It was a small group of two artists and one support person on the salt marsh trail in Cole Harbour today. My first sketch had a lot more pen work while I let the colours mix on the paper using value and hue to define the tree shapes in the second. I was a bit ham-fisted as a lot of gear stayed behind in the car. The hike in to the paint site was a few kilometres.
Tomorrow – full easel and palette at Rainbow Haven Beach.
Just when you think you’ve heard of every fishing community between Sydney and Yarmouth… Today’s plein air was done at Hampton Wharf on the Bay of Fundy near Bridgetown. The boat’s name is Fundy First. We had a good turnout with about seven artists setting up. The boat needs a bit more attention but I was focused on the reflections, the “green” water, and the lights and darks in the wharf. Because our painting time is limited, I left out two other boats that were docked and may do all three together from a photo some other time. These boats are well sheltered from the weather when the tide is out.
The Canadian Society of Painters in Watercolour (CSPWC) Symposium was held this past week at The Gaelic College in St. Anns Cape Breton. Since my cousin lives only a hop skip and a jump over Kelly’s Mountain, I imposed on her goodwill for room and board and decided to get out of my comfort zone.
It was a solid week of learning from some masterful artists. Not only did I paint some decent waves but I finally clued in to some of the finer rules of perspective.
All are original works done on site with the exception of the two painted in Ron Hazell’s class where I tried to copy his examples with varying degrees of success. I even attempted a life study, Bill Rogers daughter was our model, which was a first for me! As Ron kindly put it, “these are just studies for a better painting later.” Still testing my limits.
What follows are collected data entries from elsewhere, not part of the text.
(* ===== verification/HeapCollect.v ===== *)
(** Giving a segment back to the provider, and what is asked of the provider.

    Collections: a refused collection changes nothing, a complete one keeps the
    reachable blocks and their payloads.

    Sweeping the whole list of segments, and [Collect] as a whole.

    The invariant of the heap, and [Collect] against it. *)

From stdpp Require Import gmap.
From S2P Require Import Prelude.
From S2P Require Import GoInt.
From S2P Require Import HeapModel.
From S2P Require Import HeapShape.
From S2P Require Import HeapTrace.
From S2P Require Import HeapSweep.

(** The contract of [Memory] and [Roots] in heap.go: [Acquire] returns nil and
    retains nothing, or [size] bytes aligned to the granule that no other segment
    holds; [Release] releases the matching acquisition; [MarkRoots] does neither. *)
Class ProviderLaws (E : Type) `{!Provider E} (granule : Z) := {
  held : E → list (Z * Z);
  Acquire_ok size e base e' :
    0 < size → (granule | size) → Acquire size e = (base, e') →
    (base = 0 ∧ held e' ≡ₚ held e) ∨
    (0 < base ∧ (granule | base) ∧ base + size ≤ 2 ^ 64 ∧ held e' ≡ₚ (base, size) :: held e ∧
     ∀ b s, (b, s) ∈ held e → base + size ≤ b ∨ b + s ≤ base);
  Release_ok base size e l :
    held e ≡ₚ (base, size) :: l → held (Release base size e) ≡ₚ l;
  MarkRoots_ok m e pointers ok e' : MarkRoots m e = (pointers, ok, e') → held e' ≡ₚ held e
}.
The neighbours’ house by our cottage is a lovely home on a cliff overlooking the Minas Basin. I did this small sketch over a couple of days between visitors and activities while we’re staying at our cottage next door. Summer starts in a few days and the greens are moving to a richer hue. The goal was to work the darker greens in with the subtler shades. It’s the first time in a long time I’ve used Pthalo Blue. The effect was a very intense hue.
Take every opportunity to sketch. The power lines follow a lane into a farm. There is just a hint of growth in the fields and the trees are still showing spring yellows. Sketched from the car while waiting for my husband.
Spring (finally here) brings the challenge of painting trees in bloom. While reserving most of the white, it was still difficult to make the blossoms look like petals and not just a cloudy mass. A few splotches of gouache around the outer branches helped, and some loose splashes of hansa yellow, ultramarine, and raw sienna defined the inner leaves and branches. A touch of indigo brought out the darkest darks. The background is softened to add to the dreamy quality of the subject. Hope you like it as it’s a little different from my normal style.
A quick plein air today to make up for yesterday’s rainy weather cancellation. Sketched from Huston Beach looking across to Paddy’s Island with Grand Pré in the distance. Visitors included a couple nearby who were listening to country music, three sweet homeschooled kids who were very fascinated (I suggested their mom include art supplies in their “classroom”), and a couple of flounder fishermen who were less interested in me than I was in what they were catching.
The edges got away on me a bit but I think it conveys the sunshine after so much cold and rain. Thoughts going out to our valley farmers.